Il romanzo, spesso liquidato come minore, contiene invece il codice del testamento di Hemingway: l’ossessione per la fine, la bellezza che sfuma, la guerra come scultura interiore. Ed è proprio su queste note sottili che il film costruisce la sua architettura fragile e bellissima.

Schreiber presta al colonnello una fisicità stanca, che non cerca il carisma. Lo sguardo dell’attore non è quello di un eroe, ma di un uomo che ha perso qualsiasi bisogno di sembrare… Il suo corpo non interpreta, ma riflette: è una superficie debilitata, che ha assorbito troppa storia. La voce roca, il passo appesantito, il modo in cui tocca il bicchiere o l’orlo della giacca: tutto, in lui, suggerisce un’adesione sottile alla dissoluzione, mai tragica, mai pietistica.

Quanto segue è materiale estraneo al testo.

(** The activity helper never touches the node; when it returns, the
    label under the node's activity key is the found label with a new
    text, or a new label, restyled unless [fix_act_label]. *)
Lemma update_single_label_activity_inv (act : Q) (fixed : bool)
    (fmt : string) (font : QFont) (n n' : Node)
    (ls ls' : gmap string Label) (r : result unit) :
  _update_single_label_activity act fixed fmt font (n, ls) = ((n', ls'), r) ->
  let key := act_label_iden (node_iden n) in
  n' = n /\
  ((exists e, r = Raise e /\ ls' = ls) \/
   (exists str_x, r = Ok tt /\ pyformat fmt act = Ok str_x /\
      match ls !! key with
      | None =>
          ls' = <[key := restyled fixed font n
                            (set_iden key (TextLabel n str_x))]> ls
      | Some l =>
          exists t, pyformat str_x act = Ok t /\
                    ls' = <[key := restyled fixed font n (set_text t l)]> ls
      end)).
Proof.
  intros Hb key. unfold _update_single_label_activity in Hb. fold key in Hb.
  destruct (pyformat fmt act) as [str_x | e] eqn:Hfmt.
  2: { injection Hb as <- <- <-. split; [reflexivity |]. left. eauto. }
  destruct (ls !! key) as [l |] eqn:Hl.
  - destruct (pyformat str_x act) as [t | e] eqn:Hfmt2.
    + injection Hb as <- <- <-. split; [reflexivity |]. right.
      exists str_x. split; [reflexivity |]. split; [reflexivity |].
      exists t. split; [assumption |]. unfold restyled.
      destruct fixed; reflexivity.
    + injection Hb as <- <- <-. split; [reflexivity |]. left. eauto.
  - injection Hb as <- <- <-. split; [reflexivity |]. right.
    exists str_x. split; [reflexivity |]. split; [reflexivity |].
    unfold restyled, add_label. destruct fixed; reflexivity.
Qed.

Al suo fianco, Matilda De Angelis è una Renata impalpabile ma nervosa, con una grazia intermittente e una tensione sotto pelle che tradisce la profondità del personaggio. Non è solo l’amante giovane e luminosa: è l’ultima visione, l’ultimo desiderio, l’ultimo specchio in cui l’uomo può vedere una versione più tenera e illusoria di sé. Il gioco tra i due non è quello della seduzione convenzionale: è un rito di passaggio, una cerimonia segreta tra chi sa e chi ancora spera.

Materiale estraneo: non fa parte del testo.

(* ===== verification/Quorum.v ===== *)
(** * Cluster membership and quorums

    The member functions of [ClusterConfig] ([include/rollingraft/raft_node.h])
    and the quorum test of elections, CheckQuorum and ReadIndex
    ([RaftNodeImpl::QuorumSatisfied], [src/election_manager.cpp]).  The
    theorems are the intersection facts that elections and joint consensus
    rest on. *)

From S2P Require Import Prelude Types.

(** ** Member functions *)

Fixpoint IsMember (id : NodeId) (l : list NodeId) : bool :=
  match l with
  | [] => false
  | node :: l' => if decide (node = id) then true else IsMember id l'
  end.

Definition Contains (c : ClusterConfig) (id : NodeId) : bool :=
  if IsMember id (nodes c) then true
  else if is_joint c && IsMember id (old_nodes c) then true
  else if IsMember id (learners c) then true
  else false.

Definition IsVoter (c : ClusterConfig) (id : NodeId) : bool :=
  if IsMember id (nodes c) then true
  else if is_joint c && IsMember id (old_nodes c) then true
  else false.

Definition IsLearner (c : ClusterConfig) (id : NodeId) : bool := IsMember id (learners c).

Definition GetMajority (c : ClusterConfig) : Z :=
  u32 (u32 (Z.of_nat (length (nodes c))) / 2 + 1).

Definition GetOldMajority (c : ClusterConfig) : Z :=
  u32 (u32 (Z.of_nat (length (old_nodes c))) / 2 + 1).

Definition JointMajoritySatisfied (c : ClusterConfig) (old_count new_count : Z) : bool :=
  if negb (is_joint c) then bool_decide (i32 (GetMajority c) <= new_count)
  else bool_decide (i32 (GetOldMajority c) <= old_count) &&
       bool_decide (i32 (GetMajority c) <= new_count).

(** The loop counts the members of the [std::set] found in a vector. *)
Definition count_in (l : list NodeId) (voters : gset Z) : Z :=
  Z.of_nat (length (filter (fun v => v ∈ l) (elements voters))).

Definition QuorumSatisfied (c : ClusterConfig) (voters : gset Z) : bool :=
  JointMajoritySatisfied c (count_in (old_nodes c) voters) (count_in (nodes c) voters).

(** ** Lemmas *)

(** Vectors shorter than 2^31 keep every count inside [int]. *)
Definition config_small (c : ClusterConfig) : Prop :=
  Z.of_nat (length (nodes c)) < 2147483648 /\ Z.of_nat (length (old_nodes c)) < 2147483648.

Lemma IsMember_spec id l : IsMember id l = true <-> id ∈ l.
Proof.
  induction l as [|x l IH]; simpl.
  - split; [done|]. by intros ?%elem_of_nil.
  - rewrite elem_of_cons. case_decide; [naive_solver|]. rewrite IH. naive_solver.
Qed.

Lemma IsVoter_spec c id :
  IsVoter c id = true <-> id ∈ nodes c \/ (is_joint c = true /\ id ∈ old_nodes c).
Proof.
  unfold IsVoter. rewrite <- !IsMember_spec.
  destruct (IsMember id (nodes c)), (is_joint c), (IsMember id (old_nodes c)); naive_solver.
Qed.

Lemma Contains_spec c id :
  Contains c id = true <-> IsVoter c id = true \/ id ∈ learners c.
Proof.
  unfold Contains, IsVoter. rewrite <- IsMember_spec.
  destruct (IsMember id (nodes c)), (is_joint c), (IsMember id (old_nodes c)),
    (IsMember id (learners c)); naive_solver.
Qed.

Lemma majority_half n :
  0 <= n < 2147483648 -> i32 (u32 (u32 n / 2 + 1)) = n / 2 + 1.
Proof.
  intros Hn. pose proof (Z.div_mod n 2 ltac:(lia)). pose proof (Z.mod_pos_bound n 2 ltac:(lia)).
  rewrite (u32_small n) by (unfold UINT32_MAX; lia).
  rewrite u32_small by (unfold UINT32_MAX; lia).
  unfold i32. cbv zeta. rewrite Z.mod_small by lia. case_decide; lia.
Qed.

Lemma count_in_size l V : count_in l V = Z.of_nat (size (V ∩ list_to_set l)).
Proof.
  unfold count_in. f_equal. unfold size, set_size. simpl.
  apply Permutation_length. apply NoDup_Permutation.
  - apply list.NoDup_filter, NoDup_elements.
  - apply NoDup_elements.
  - intros x. rewrite list_elem_of_filter, !elem_of_elements. set_solver.
Qed.

Lemma size_list_to_set_le (l : list Z) : (size (list_to_set l : gset Z) <= length l)%nat.
Proof.
  induction l as [|x l IH]; [done|]. rewrite list_to_set_cons. cbn [length].
  destruct (decide (x ∈ (list_to_set l : gset Z))).
  - replace ({[x]} ∪ list_to_set l : gset Z) with (list_to_set l : gset Z) by set_solver. lia.
  - rewrite size_union, size_singleton by set_solver. lia.
Qed.

(** Two sets that each hold more than half of a vector share one of its
    members. *)
Lemma majorities_meet (l : list Z) (V1 V2 : gset Z) :
  Z.of_nat (length l) / 2 + 1 <= count_in l V1 ->
  Z.of_nat (length l) / 2 + 1 <= count_in l V2 ->
  exists v, v ∈ V1 /\ v ∈ V2 /\ v ∈ l.
Proof.
  rewrite !count_in_size. set (L := list_to_set l : gset Z). intros H1 H2.
  destruct (decide (V1 ∩ L ∩ (V2 ∩ L) = ∅)) as [E|E].
  - exfalso. pose proof (size_list_to_set_le l). fold L in H.
    assert (size ((V1 ∩ L) ∪ (V2 ∩ L)) <= size L)%nat as Hle
      by (apply subseteq_size; set_solver).
    rewrite size_union in Hle by (apply disjoint_intersection_L; exact E).
    pose proof (Z.div_mod (Z.of_nat (length l)) 2 ltac:(lia)).
    pose proof (Z.mod_pos_bound (Z.of_nat (length l)) 2 ltac:(lia)). lia.
  - apply set_choose_L in E as [v Hv]. exists v. unfold L in Hv. set_solver.
Qed.

Lemma QuorumSatisfied_spec c V :
  config_small c ->
  QuorumSatisfied c V = true <->
    Z.of_nat (length (nodes c)) / 2 + 1 <= count_in (nodes c) V /\
    (is_joint c = true -> Z.of_nat (length (old_nodes c)) / 2 + 1 <= count_in (old_nodes c) V).
Proof.
  intros [Hn Ho]. unfold QuorumSatisfied, JointMajoritySatisfied, GetMajority, GetOldMajority.
  rewrite !majority_half by lia. destruct (is_joint c); simpl.
  - rewrite andb_true_iff, !bool_decide_eq_true. naive_solver.
  - rewrite bool_decide_eq_true. naive_solver.
Qed.

(** ** Configurations with the same members *)

(** Nodes list their peers in different orders; the decisions do not depend on
    the order. *)
Definition same_members (c c' : ClusterConfig) : Prop :=
  nodes c ≡ₚ nodes c' /\ old_nodes c ≡ₚ old_nodes c' /\ is_joint c = is_joint c'.

#[global] Instance same_members_equiv : Equivalence same_members.
Proof.
  split.
  - intros c. by split_and!.
  - intros c c' (?&?&?). by split_and!.
  - intros c1 c2 c3 (H1&H2&?) (H1'&H2'&?). split_and!; [by rewrite H1|by rewrite H2|congruence].
Qed.

#[global] Instance count_in_proper : Proper ((≡ₚ) ==> (=) ==> (=)) count_in.
Proof. intros l l' Hl V ? <-. rewrite !count_in_size. by rewrite (list_to_set_perm_L _ _ Hl). Qed.

#[global] Instance QuorumSatisfied_proper : Proper (same_members ==> (=) ==> (=)) QuorumSatisfied.
Proof.
  intros c c' (Hn&Ho&Hj) V ? <-.
  unfold QuorumSatisfied, JointMajoritySatisfied, GetMajority, GetOldMajority.
  by rewrite Hj, (Permutation_length Hn), (Permutation_length Ho), (count_in_proper _ _ Hn V V eq_refl),
    (count_in_proper _ _ Ho V V eq_refl).
Qed.

#[global] Instance IsVoter_proper : Proper (same_members ==> (=) ==> (=)) IsVoter.
Proof.
  intros c c' (Hn&Ho&Hj) i ? <-. apply eq_true_iff_eq. rewrite !IsVoter_spec.
  by rewrite Hj, Hn, Ho.
Qed.

Lemma quorums_share c V1 V2 :
  config_small c -> QuorumSatisfied c V1 = true -> QuorumSatisfied c V2 = true ->
  exists v, v ∈ V1 /\ v ∈ V2 /\ v ∈ nodes c.
Proof.
  intros Hs Q1 Q2. apply QuorumSatisfied_spec in Q1 as [Q1 _]; [|done].
  apply QuorumSatisfied_spec in Q2 as [Q2 _]; [|done].
  by apply majorities_meet.
Qed.

(** ** Properties *)

(** Any two voter sets that pass [QuorumSatisfied] under one
    configuration, joint or not, share a voter of the new node list. *)
Theorem quorums_intersect (c : ClusterConfig) (V1 V2 : gset Z)
    (Hs : config_small c)
    (Q1 : QuorumSatisfied c V1 = true) (Q2 : QuorumSatisfied c V2 = true) :
  exists v, v ∈ V1 /\ v ∈ V2 /\ v ∈ nodes c.
Proof. by apply quorums_share. Qed.

Lemma quorums_intersect_witness :
  exists v, v ∈ ({[1; 2]} : gset Z) /\ v ∈ ({[2; 3]} : gset Z) /\ v ∈ [1; 2; 3].
Proof.
  apply (quorums_intersect (mkClusterConfig [1; 2; 3] [] [] 1 false)).
  - split; simpl; lia.
  - vm_compute. reflexivity.
  - vm_compute. reflexivity.
Defined.

(** Joint consensus: a quorum of the transitional configuration shares a
    voter with every quorum of the old configuration alone and with every
    quorum of the new configuration alone, so no decision of either side can
    be made behind the back of the transition. *)
Theorem joint_quorum_meets_both_sides (old_ new_ ls : list NodeId) (ver : Z) (V W : gset Z)
    (Hs : config_small (mkClusterConfig new_ old_ ls ver true))
    (QJ : QuorumSatisfied (mkClusterConfig new_ old_ ls ver true) V = true) :
  (QuorumSatisfied (mkClusterConfig old_ [] ls ver false) W = true ->
     exists v, v ∈ V /\ v ∈ W /\ v ∈ old_) /\
  (QuorumSatisfied (mkClusterConfig new_ [] ls ver false) W = true ->
     exists v, v ∈ V /\ v ∈ W /\ v ∈ new_).
Proof.
  apply QuorumSatisfied_spec in QJ as [QN QO]; [|done]. simpl in QN, QO.
  specialize (QO eq_refl). destruct Hs as [Hn Ho]. simpl in Hn, Ho.
  split; intros QW; apply QuorumSatisfied_spec in QW as [QW _];
    try (split; simpl; lia); by apply majorities_meet.
Qed.

Lemma joint_quorum_meets_both_sides_witness :
  exists v, v ∈ ({[1; 2; 3]} : gset Z) /\ v ∈ ({[2; 3]} : gset Z) /\ v ∈ [1; 2; 3].
Proof.
  apply (joint_quorum_meets_both_sides [1; 2; 3] [1; 2; 3; 4] [] 2).
  - split; simpl; lia.
  - vm_compute. reflexivity.
  - vm_compute. reflexivity.
Defined.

Il film non ha fretta di raccontare: ogni scena sembra galleggiare in un’acqua densa, e la regia di Ortiz – già nota per La novia (2015), rilettura lirica di García Lorca – insiste su inquadrature che sfiorano il pittorico senza mai diventare cartolina. Venezia, filmata nella luce spenta dell’inverno, è tutt’altro che romantica: è una città che guarda, che ascolta, che custodisce. I canali, le calli, i vetri, i riflessi: tutto concorre a creare un senso di sospensione esistenziale. Il tempo non scorre, si allarga.

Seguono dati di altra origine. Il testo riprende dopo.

Record ClientSessionEntry := mkClientSessionEntry {
  cse_last_seq : Z;
  cse_last_result : SessionResult;
  cse_last_active : Z
}.
#[global] Instance ClientSessionEntry_eta : Eta ClientSessionEntry := fun r =>
  mkClientSessionEntry (cse_last_seq r) (cse_last_result r) (cse_last_active r).

Record ClientSessionManager := mkClientSessionManager {
  max_sessions_ : Z;
  ttl_ms_ : Z;
  lru_list_ : list Z;
  sessions_ : gmap Z ClientSessionEntry
}.
#[global] Instance ClientSessionManager_eta : Eta ClientSessionManager := fun r =>
  mkClientSessionManager (max_sessions_ r) (ttl_ms_ r) (lru_list_ r) (sessions_ r).

Definition ClientSessionManager_new (max_sessions ttl_ms : Z) : ClientSessionManager :=
  mkClientSessionManager max_sessions ttl_ms [] ∅.

(** ** Member functions *)

Fixpoint erase_first (x : Z) (l : list Z) : list Z :=
  match l with
  | [] => []
  | y :: l' => if decide (y = x) then l' else y :: erase_first x l'
  end.

Definition TouchSession (now session_id : Z) (m : ClientSessionManager) : ClientSessionManager :=
  m <| lru_list_ := session_id :: erase_first session_id (lru_list_ m) |>
    <| sessions_ ::= alter (fun e => e <| cse_last_active := now |>) session_id |>.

Un ruolo decisivo in questa sospensione lo gioca la fotografia, che lavora su una tavolozza ridotta e raffinata: grigi perlati, verdi lividi, ori screziati. Ogni luce sembra uscire da un dipinto di De Chirico o di Turner, ma senza la retorica estetizzante. La bellezza qui è stanca, come il protagonista. E proprio in questo sfinimento estetico trova la sua potenza.

La corolla degli interpreti italiani è di rilievo e mai ridotta a funzione decorativa. Laura Morante, con il volto tragico e composto, è una presenza che sembra custodire un segreto. Massimo Popolizio presta la sua voce cavernosa a un personaggio che funziona quasi come doppio oscuro del colonnello, custode della memoria militare e della disfatta etica. Maurizio Lombardi è insinuante, sempre in bilico tra l’ironia e il crepuscolo, mentre Sabrina Impacciatore – in uno dei ruoli più sobri della sua recente carriera – offre una prova trattenuta, come se ogni parola venisse da una ferita suturata a fatica.

Il montaggio procede per accumulazione di stati d’animo. Le scene non si rincorrono, ma si osservano, si ascoltano a vicenda. I dialoghi, spesso fedeli allo spirito del romanzo, sono fatti di interruzioni, di sottintesi, di piccoli cortocircuiti emotivi. Nulla è detto fino in fondo, e proprio per questo ogni battuta suona come una confessione a metà, più potente per quello che lascia fuori.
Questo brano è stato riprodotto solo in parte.